Kaspias is going to punish my girl.
Sorry, Kane. I’m going to have to break your brother’s neck.
Kane lingers in the front, swarming my head with guilt and panic. He’s right to feel this way. It was my fucking fault for losing my temper. If I had just kept calm, Skylenna wouldn’t have had that breakdown. What was that about? She was fine one moment…
I’m inclined to agree with you, Kane sighs.
“Kaspias seems to have a soft spot for Skylenna. Maybe he’ll protect her from the punishment?” Ruth asks as she dabs the gashes on my chest. I look down at her wearily. She’s so small, so innocent, and so fucking naïve.
“You bought his little performance, huh?” I grit through my teeth.
She quickly looks away. “I don’t know. He could have a little crush on her.” The light shrugging of her shoulders pisses me off. The thought of Kaspias Fucking Valdawell having eyes for Skylenna, my Skylenna, makes me want to rip the skin off of his bones slowly, with a smile.

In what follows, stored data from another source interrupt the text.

(* ===== verification/LogQueue.v ===== *)
(** * The queue of precreated logs ([src/gdpfs_log.c])

    Creating a log is slow, so a producer thread keeps a ring of up to
    [PRECREATED_MAX - 1] names of logs that were already created;
    [gdpfs_log_get_precreated] takes the next one.  The two sides share one mutex
    and one condition variable.

    The model is a transition system: the program counters of the producer and of
    any number of consumers, and one step per region that holds
    [precreated_mutex] (a waiting thread has released it).  The scheduler, the
    thread that [ep_thr_cond_signal] wakes, spurious wakeups, and the outcome of
    [gdp_gcl_create] are the events of a run. *)
From S2P Require Import Prelude.

Definition PRECREATED_MAX : Z := 1024.

Section queue.
(** [gdp_name_t], and the value of a zero-initialised one. *)
Context {name : Type} (zero_name : name).

(** ** State *)

Inductive producer_pc :=
  | PCheck    (* about to lock the mutex and test for a free slot *)
  | PWait     (* in [ep_thr_cond_wait] *)
  | PCreate   (* about to run [_precreate_log(precreated_back)] *)
  | PPublish. (* about to advance [precreated_back] *)

Inductive consumer_pc :=
  | CIdle     (* not in [gdpfs_log_get_precreated] *)
  | CCheck    (* about to lock the mutex and test for a name *)
  | CWait.    (* in [ep_thr_cond_wait] *)

#[export] Instance producer_pc_eq_dec : EqDecision producer_pc.
Proof. solve_decision. Defined.
#[export] Instance consumer_pc_eq_dec : EqDecision consumer_pc.
Proof. solve_decision. Defined.

Record queue := mkQueue {
  precreated_front : Z;
  precreated_back : Z;
  precreated_logs : list name;
  q_producer : producer_pc;
  q_consumers : list consumer_pc;
}.

Definition init_queue (consumers : nat) : queue :=
  mkQueue 0 0 (replicate (Z.to_nat PRECREATED_MAX) zero_name) PCheck (replicate consumers CIdle).

Inductive thread := Producer | Consumer (i : nat).

Inductive event :=
  | EvProducer                    (* the producer's first locked region *)
  | EvCreate (r : option name)    (* [_precreate_log]; [None] is a failed creation *)
  | EvPublish                     (* the producer's second locked region *)
  | EvCall (i : nat)              (* consumer [i] calls [gdpfs_log_get_precreated] *)
  | EvTake (i : nat) (w : option thread)  (* its locked region; it may signal [w] *)
  | EvSpurious (w : thread).

(** ** Operations *)

Definition next (i : Z) : Z := (i + 1) mod PRECREATED_MAX.

Definition is_full (q : queue) : bool := precreated_front q =? next (precreated_back q).
Definition is_empty (q : queue) : bool := precreated_front q =? precreated_back q.

Definition slot (q : queue) (i : Z) : name := default zero_name (precreated_logs q !! Z.to_nat i).

Definition set_producer (pc : producer_pc) (q : queue) : queue :=
  mkQueue (precreated_front q) (precreated_back q) (precreated_logs q) pc (q_consumers q).

Definition set_consumer (i : nat) (pc : consumer_pc) (q : queue) : queue :=
  mkQueue (precreated_front q) (precreated_back q) (precreated_logs q) (q_producer q)
    (<[i := pc]> (q_consumers q)).

Definition waiting (w : thread) (q : queue) : bool :=
  match w with
  | Producer => bool_decide (q_producer q = PWait)
  | Consumer i => bool_decide (q_consumers q !! i = Some CWait)
  end.

(** A woken thread tests its loop condition again. *)
Definition wake (w : thread) (q : queue) : queue :=
  match w with
  | Producer => set_producer PCheck q
  | Consumer i => set_consumer i CCheck q
  end.

Definition wake_consumer (pc : consumer_pc) : consumer_pc :=
  match pc with CWait => CCheck | _ => pc end.

Definition broadcast (q : queue) : queue :=
  mkQueue (precreated_front q) (precreated_back q) (precreated_logs q)
    (match q_producer q with PWait => PCheck | pc => pc end)
    (wake_consumer <$> q_consumers q).

Definition no_waiter (q : queue) : bool :=
  negb (waiting Producer q) && forallb (λ pc, negb (bool_decide (pc = CWait))) (q_consumers q).

(** [ep_thr_cond_signal] wakes one waiting thread, if there is one. *)
Definition signal (w : option thread) (q : queue) : option queue :=
  match w with
  | Some w => if waiting w q then Some (wake w q) else None
  | None => if no_waiter q then Some q else None
  end.

Definition _precreate_log (index : Z) (r : option name) (q : queue) : queue :=
  match r with
  | Some n =>
      mkQueue (precreated_front q) (precreated_back q)
        (<[Z.to_nat index := n]> (precreated_logs q)) (q_producer q) (q_consumers q)
  | None => q   (* GDPFS_STAT_CREATE_FAILED, which the caller ignores *)
  end.

(** [while (front == (back + 1) % MAX) wait;] *)
Definition producer_lock (q : queue) : queue :=
  if is_full q then set_producer PWait q else set_producer PCreate q.

Definition producer_publish (q : queue) : queue :=
  let q := mkQueue (precreated_front q) (next (precreated_back q)) (precreated_logs q)
             (q_producer q) (q_consumers q) in
  if precreated_back q =? next (precreated_front q) then broadcast q else q.

(** The locked region of [gdpfs_log_get_precreated] of consumer [i]; it yields
    the name, or [None] if the thread waits. *)
Definition gdpfs_log_get_precreated (i : nat) (w : option thread) (q : queue) :
    option (queue * option name) :=
  if is_empty q then
    match w with None => Some (set_consumer i CWait q, None) | Some _ => None end
  else
    let log_iname := slot q (precreated_front q) in
    q' ← signal w (mkQueue (next (precreated_front q)) (precreated_back q) (precreated_logs q)
                     (q_producer q) (q_consumers q));
    Some (set_consumer i CIdle q', Some log_iname).

(** One event; [None] if it cannot happen. *)
Definition step (q : queue) (ev : event) : option (queue * option name) :=
  match ev with
  | EvProducer =>
      if decide (q_producer q = PCheck) then Some (producer_lock q, None) else None
  | EvCreate r =>
      if decide (q_producer q = PCreate)
      then Some (set_producer PPublish (_precreate_log (precreated_back q) r q), None) else None
  | EvPublish =>
      if decide (q_producer q = PPublish)
      then Some (set_producer PCheck (producer_publish q), None) else None
  | EvCall i =>
      if decide (q_consumers q !! i = Some CIdle) then Some (set_consumer i CCheck q, None)
      else None
  | EvTake i w =>
      if decide (q_consumers q !! i = Some CCheck) then gdpfs_log_get_precreated i w q else None
  | EvSpurious w => if waiting w q then Some (wake w q, None) else None
  end.

(** A run, with the names that were handed out. *)
Fixpoint run (q : queue) (evs : list event) : option (queue * list name) :=
  match evs with
  | [] => Some (q, [])
  | ev :: evs =>
      '(q, o) ← step q ev;
      '(q, os) ← run q evs;
      Some (q, option_list o ++ os)
  end.

(** The names of the logs that were created in a run. *)
Definition created_by (ev : event) : list name :=
  match ev with EvCreate (Some n) => [n] | _ => [] end.
Definition created (evs : list event) : list name := evs ≫= created_by.

Definition creation_failed (ev : event) : bool :=
  match ev with EvCreate None => true | _ => false end.

(** ** Meaning *)

Definition length_of (q : queue) : nat :=
  Z.to_nat ((precreated_back q - precreated_front q) mod PRECREATED_MAX).

(** The names in the queue, oldest first. *)
Definition contents (q : queue) : list name :=
  (λ k, slot q ((precreated_front q + Z.of_nat k) mod PRECREATED_MAX)) <$> seq 0 (length_of q).

(** The name that was created but is not visible to the consumers yet. *)
Definition pending (q : queue) : list name :=
  match q_producer q with PPublish => [slot q (precreated_back q)] | _ => [] end.

Definition in_ring (i : Z) : Prop := 0 ≤ i < PRECREATED_MAX.

(** The invariant: indices are in range, a producer that writes or publishes a
    slot has a free one, and a thread waits only for what is not the case. *)
Record queue_ok (q : queue) : Prop := {
  ok_front : in_ring (precreated_front q);
  ok_back : in_ring (precreated_back q);
  ok_logs : length (precreated_logs q) = Z.to_nat PRECREATED_MAX;
  ok_room : q_producer q = PCreate ∨ q_producer q = PPublish → is_full q = false;
  ok_prod_wait : q_producer q = PWait → is_full q = true;
  ok_cons_wait : ∀ i, q_consumers q !! i = Some CWait → is_empty q = true;
}.
End queue.

Arguments queue : clear implicits.
Arguments event : clear implicits.
Lemma wp_read_descend H size lo : (H < size)%nat → byte_index lo →
  ∀ h fuel w p c hi gs Φ,
  points_at w p h c → wf h c → (h < fuel)%nat → (length gs + h ≤ H)%nat → gstates_ok H w gs →
  byte_index hi → lo ≤ hi →
  own_tree w -∗
  (∀ states w' gs', ⌜world_le w w' ∧ descended_to states gs' ∧ gstates_ok H w' gs' ∧
      gs' ≫= remaining = tree_figs h c lo hi ++ gs ≫= remaining⌝ -∗
     own_tree w' -∗ Φ states) -∗
  wp (read_descend log fuel size lo
    (ft_iterstate_init p (mkInterval lo hi true) :: (concrete <$> gs))) Φ.
Proof.
  intros Hsize Hlo.
  induction h as [|h IH]; iIntros (fuel w p c hi gs Φ Hp Hwfc Hfuel Hlen Hok Hhi Hle) "HT HΦ";
    (destruct fuel as [|fuel]; [lia|]); cbn [read_descend it_node ft_iterstate_init].
  { destruct p as [l|]; [by apply node_at_wf in Hp as [? _]; lia|]. destruct c; [|done]. wp_ret.
    iApply ("HΦ" with "[%] HT"). split_and!; [done|right; by eexists|done..]. }
  destruct p as [l|]; [|done]. destruct c as [|lt es ts]; [done|].
  destruct Hwfc as (Hes & _ & Hts & Hwfts).
  wp_bind. iApply (access_load with "HT"); [exact Hp|]. iIntros (sps d) "HT". cbn [entries it_valid].
  pose proof (read_scan_spec es lo 0 (proj1 Hes) (proj1 Hlo)) as Hscan.
  assert (∀ k, (k ≤ length es)%nat → (∀ e, es !! k = Some e → lo ≤ rgt e) →
    gstates_ok H w (mkGstate h l es ts k lo hi :: gs)) as Hok'.
  { intros k ??. split; [|done]. constructor; simpl; try done. by exists lt. }
  destruct (read_scan es lo 0) as [i|i].
  - destruct Hscan as (k & e & -> & He & ? & ? & Hlt). cbn [Nat.add]. wp_ret.
    pose proof (lookup_lt_Some _ _ _ He).
    destruct (lookup_lt_is_Some_2 ts k) as [c Hc]; [lia|].
    iApply ("HΦ" $! _ w (mkGstate h l es ts k lo hi :: gs) with "[%] HT"). split_and!.
    + done.
    + by left.
    + apply Hok'; [lia|]. intros e' He'. by simplify_eq.
    + simpl. rewrite (node_figs_at_pos _ _ _ k c) // He within_empty; [done|lia].
  - destruct Hscan as (k & -> & Hk & Hnext & Hlt). cbn [Nat.add].
    destruct (lookup_lt_is_Some_2 ts k) as [c Hc]; [lia|].
    assert (before_next es k = match es !! k with Some e => lft e - 1 | None => BYTE_INDEX_MAX end) as Hbn.
    { unfold before_next. destruct (es !! k) as [e|] eqn:He; [|done].
      pose proof (es_ok_ent _ _ Hes (list_elem_of_lookup_2 _ _ _ He)) as (?&?&?&?).
      specialize (Hnext e eq_refl).
      rewrite wrap_small //. unfold in_width, byte_index, lft, rgt, BYTE_INDEX_MIN, BYTE_INDEX_MAX in *. lia. }
    assert (lo ≤ before_next es k) as Hlb.
    { rewrite Hbn. destruct (es !! k) as [e|]; [specialize (Hnext e eq_refl); lia|apply Hlo]. }
    pose proof (after_prev_le es k lo (proj1 Hes) Hlt (proj1 Hlo)) as Hap.
    wp_bind. iApply (access_get with "HT"); [done..|]. iIntros (w1 p1 [Hw1 Hp1]) "HT".
    wp_bind. iApply wp_restrict; [lia|]. rewrite (Z.max_l lo); [|done].
    wp_bind. iApply wp_iter_push; [rewrite /= length_fmap; lia|].
    iApply (IH fuel w1 p1 c _ (mkGstate h l es ts k lo hi :: gs) with "HT"); [done| |lia|simpl; lia| | |lia|].
    + by eapply Forall_lookup_1.
    + eapply gstates_mono; [done|]. apply Hok'; [done|]. intros e He. specialize (Hnext e He).
      pose proof (es_ok_ent _ _ Hes (list_elem_of_lookup_2 _ _ _ He)) as (?&?&?&?). lia.
    + unfold_interval. lia.
    + iIntros (states w2 gs' (? & Hst & Hgs' & Hrem)) "HT". iApply ("HΦ" with "[%] HT").
      split_and!; [by etrans|done..|]. rewrite Hrem. simpl. rewrite assoc_L. f_equal.
      rewrite (node_figs_at_pos _ _ _ k c) //. f_equal. unfold within. rewrite Hbn.
      destruct (es !! k) as [e|].
      * by destruct (Z.leb_spec lo (Z.min hi (lft e - 1))); [|lia].
      * destruct (Z.leb_spec lo hi); [|lia]. rewrite Z.min_l; [done|apply Hhi].
Qed.

Lemma wp_ft_read_at w l h c lo hi Φ :
  node_at w l (S h) c → byte_index lo → byte_index hi → lo ≤ hi →
  own_tree w -∗
  (∀ w' gs, ⌜world_le w w' ∧ gstates_ok (S h) w' gs ∧ ready gs ∧ gs ≫= remaining = tree_figs (S h) c lo hi⌝ -∗
     own_tree w' -∗ Φ (mkFigiter (h + 2) (concrete <$> gs))) -∗
  wp (ft_read log (mkFigtree (Some l)) lo hi) Φ.
Proof.
  iIntros (Hn Hlo Hhi Hle) "HT HΦ". pose proof (node_at_wf _ _ _ _ Hn) as [_ Hwf].
  destruct c as [|lt es ts]; [done|]. rewrite /ft_read. cbn [ft_root].
  wp_bind. iApply wp_deref. wp_bind. iApply (access_load with "HT"); [done|]. iIntros (sps d) "HT".
  cbn [HEIGHT]. rewrite (_ : Z.to_nat (Z.of_nat h + 2) = (h + 2)%nat); [|lia].
  wp_bind. iApply wp_iter_push; [simpl; lia|]. wp_bind.
  iApply (wp_read_descend (S h) (h + 2) lo ltac:(lia) Hlo (S h) _ w (Some l) (TNode lt es ts) hi []
    with "HT"); [done|done|lia|simpl; lia|done..|].
  iIntros (states w' gs (Hw' & Hst & Hok & Hrem)) "HT". wp_bind. simpl in Hrem. rewrite app_nil_r in Hrem.
  iAssert (wp (next_backtrack (concrete <$> gs)) (λ states, wp (mret (mkFigiter (h + 2) states)) Φ))
    with "[HT HΦ]" as "Hwp".
  { iApply (wp_next_backtrack with "HT"); [done..|]. iIntros (gs' (?&?&Heq)) "HT". wp_ret.
    iApply ("HΦ" with "[%] HT"). split_and!; [done..|]. by rewrite Heq. }
  iApply wp_pure_step; [|iExact "Hwp"].
  intros σ. destruct Hst as [->|[v ->]]; apply read_backtrack_concrete.
Qed.

Lemma wp_fti_all H size : ∀ fuel w gs Φ,
  (H ≤ size)%nat → gstates_ok H w gs → ready gs → (length (gs ≫= remaining) < fuel)%nat →
  own_tree w -∗ (∀ w', ⌜world_le w w'⌝ -∗ own_tree w' -∗ Φ (gs ≫= remaining)) -∗
  wp (fti_all log fuel (mkFigiter size (concrete <$> gs))) Φ.
Proof.
  induction fuel as [|fuel IH]; iIntros (w gs Φ Hsize Hok Hready Hfuel) "HT HΦ"; [lia|].
  cbn [fti_all]. wp_bind. iApply (wp_fti_next with "HT"); [done..|].
  iIntros (next w1 gs' (Hw1 & Hok' & Hready' & Hrem & Hnone)) "HT". destruct next as [f|]; simpl.
  - wp_bind. iApply (IH with "HT"); [done..| |].
    { rewrite Hrem /= in Hfuel. lia. }
    iIntros (w2 Hw2) "HT". wp_ret. rewrite Hrem. iApply ("HΦ" with "[%] HT"). by etrans.
  - wp_ret. rewrite Hrem Hnone //. by iApply ("HΦ" with "[%] HT").
Qed.

End proof.

(** ** Subtrees *)

Inductive sub_at : nat → ftree → nat → ftree → Prop :=
  | sub_here h t : sub_at h t h t
  | sub_child h l es ts c h' t' :
      c ∈ ts → sub_at h c h' t' → sub_at (S h) (TNode l es ts) h' t'.

Lemma sub_at_child H T h l es ts c :
  sub_at H T (S h) (TNode l es ts) → c ∈ ts → sub_at H T h c.
Proof.
  intros Hs Hc. remember (S h) as h0 eqn:Hh. remember (TNode l es ts) as t0 eqn:Ht.
  induction Hs as [h1 t1|h1 l1 es1 ts1 c1 h' t' Hc1 Hs IH]; subst.
  - eapply sub_child; [done|constructor].
  - eapply sub_child; [done|]. by apply IH.
Qed.

Lemma sub_at_wf H T h t : sub_at H T h t → wf H T → wf h t.
Proof.
  induction 1 as [h t|h l es ts c h' t' Hc Hs IH]; [done|]. intros (_&_&_&Hwf).
  apply IH. by eapply Forall_forall.
Qed.

Lemma sub_at_height H T h t : sub_at H T h t → (h ≤ H)%nat.
Proof. induction 1; lia. Qed.

(** ** Trees in memory *)

Section in_memory.
Context `{HG : !heapG ft_node Σ} `{AL : !Allocator} (log : gdpfs_log).

Lemma is_tree_sub H T h t :
  sub_at H T h t → is_tree H T -∗ is_tree h t ∗ (is_tree h t -∗ is_tree H T).
Proof.
  iIntros (Hs) "HT". iInduction Hs as [h t|h l es ts c h' t' Hc Hs] "IH"; [by iFrame; iIntros|].
  iDestruct "HT" as (sps d) "(Hl & %Hslots & Hts)".
  apply list_elem_of_split in Hc as (ts1 & ts2 & ->).
  rewrite big_sepL_app big_sepL_cons. iDestruct "Hts" as "(H1 & Hc & H2)".
  iDestruct ("IH" with "Hc") as "[$ Hback]". iIntros "Ht". simpl. iExists sps, d. iFrame "Hl".
  iSplit; [done|]. rewrite big_sepL_app big_sepL_cons. iFrame. by iApply "Hback".
Qed.

(** The nodes are those of one tree; the world never changes. *)
Program Definition memory_access (H : nat) (T : ftree) (HT : wf H T) : TreeAccess log unit := {|
  own_tree _ := is_tree H T;
  world_le _ _ := True;
  node_at _ l h t := ptr t = Some l ∧ sub_at H T h t;
|}.
Next Obligation. intros H T HT [] [] l h t _ Hn. exact Hn. Qed.
Next Obligation.
  intros H T HT _ l h t [Hp Hs]. pose proof (sub_at_wf _ _ _ _ Hs HT) as Hw. split; [|done].
  destruct h; [|lia]. by destruct t.
Qed.
Next Obligation.
  iIntros (H T HT [] l h lt es ts Φ [[= ->] Hs]) "HT HΦ". iDestruct (is_tree_sub with "HT") as "[Ht Hback]"; [done|].
  iApply (wp_load_tree with "Ht"). iIntros (sps d _) "Ht". iApply "HΦ". by iApply "Hback".
Qed.
Next Obligation.
  iIntros (H T HT [] l h lt es ts i c Φ [[= ->] Hs] Hi) "HT HΦ".
  iDestruct (is_tree_sub with "HT") as "[Ht Hback]"; [done|].
  iApply (wp_subtree_get_tree with "Ht"); [done|]. iIntros "Ht". iApply ("HΦ" $! tt with "[%]"); [|by iApply "Hback"].
  split; [done|]. assert (sub_at H T h c) as Hc by (by eapply sub_at_child, list_elem_of_lookup_2).
  pose proof (sub_at_wf _ _ _ _ Hc HT) as Hw. destruct c; simpl; [by destruct h|done].
Qed.

End in_memory.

“Name the punishments,” I direct back to Helga Bee.
The tall, burly woman purses her thin lips. Thinks with an overexaggerated hmm sound. Thrums her stubby fingers over a chin covered in acne.
“There’s the Black Widow Room, Winter’s Well, Scarecrow Show, and The Hunt.”
I crack my neck, forcing myself to get it under control. The names set me on edge, and this woman talks so damn slow. It’s a recipe to set me on a murderous streak.
“Explain. Each. One.”
Helga Bee snorts. “Yeah, yeah, yeah. Keep your knickers on! I’m getting to it.” She picks something out of her crooked teeth. “Black Widow Room is a place in the prison where a female inmate is given malrose grass to put them in the mood. They’re laid out on a table in front of a group of soldiers. The grass gets them so wet and wrangled that they tickle their fancy just to relieve the crazed horniness!”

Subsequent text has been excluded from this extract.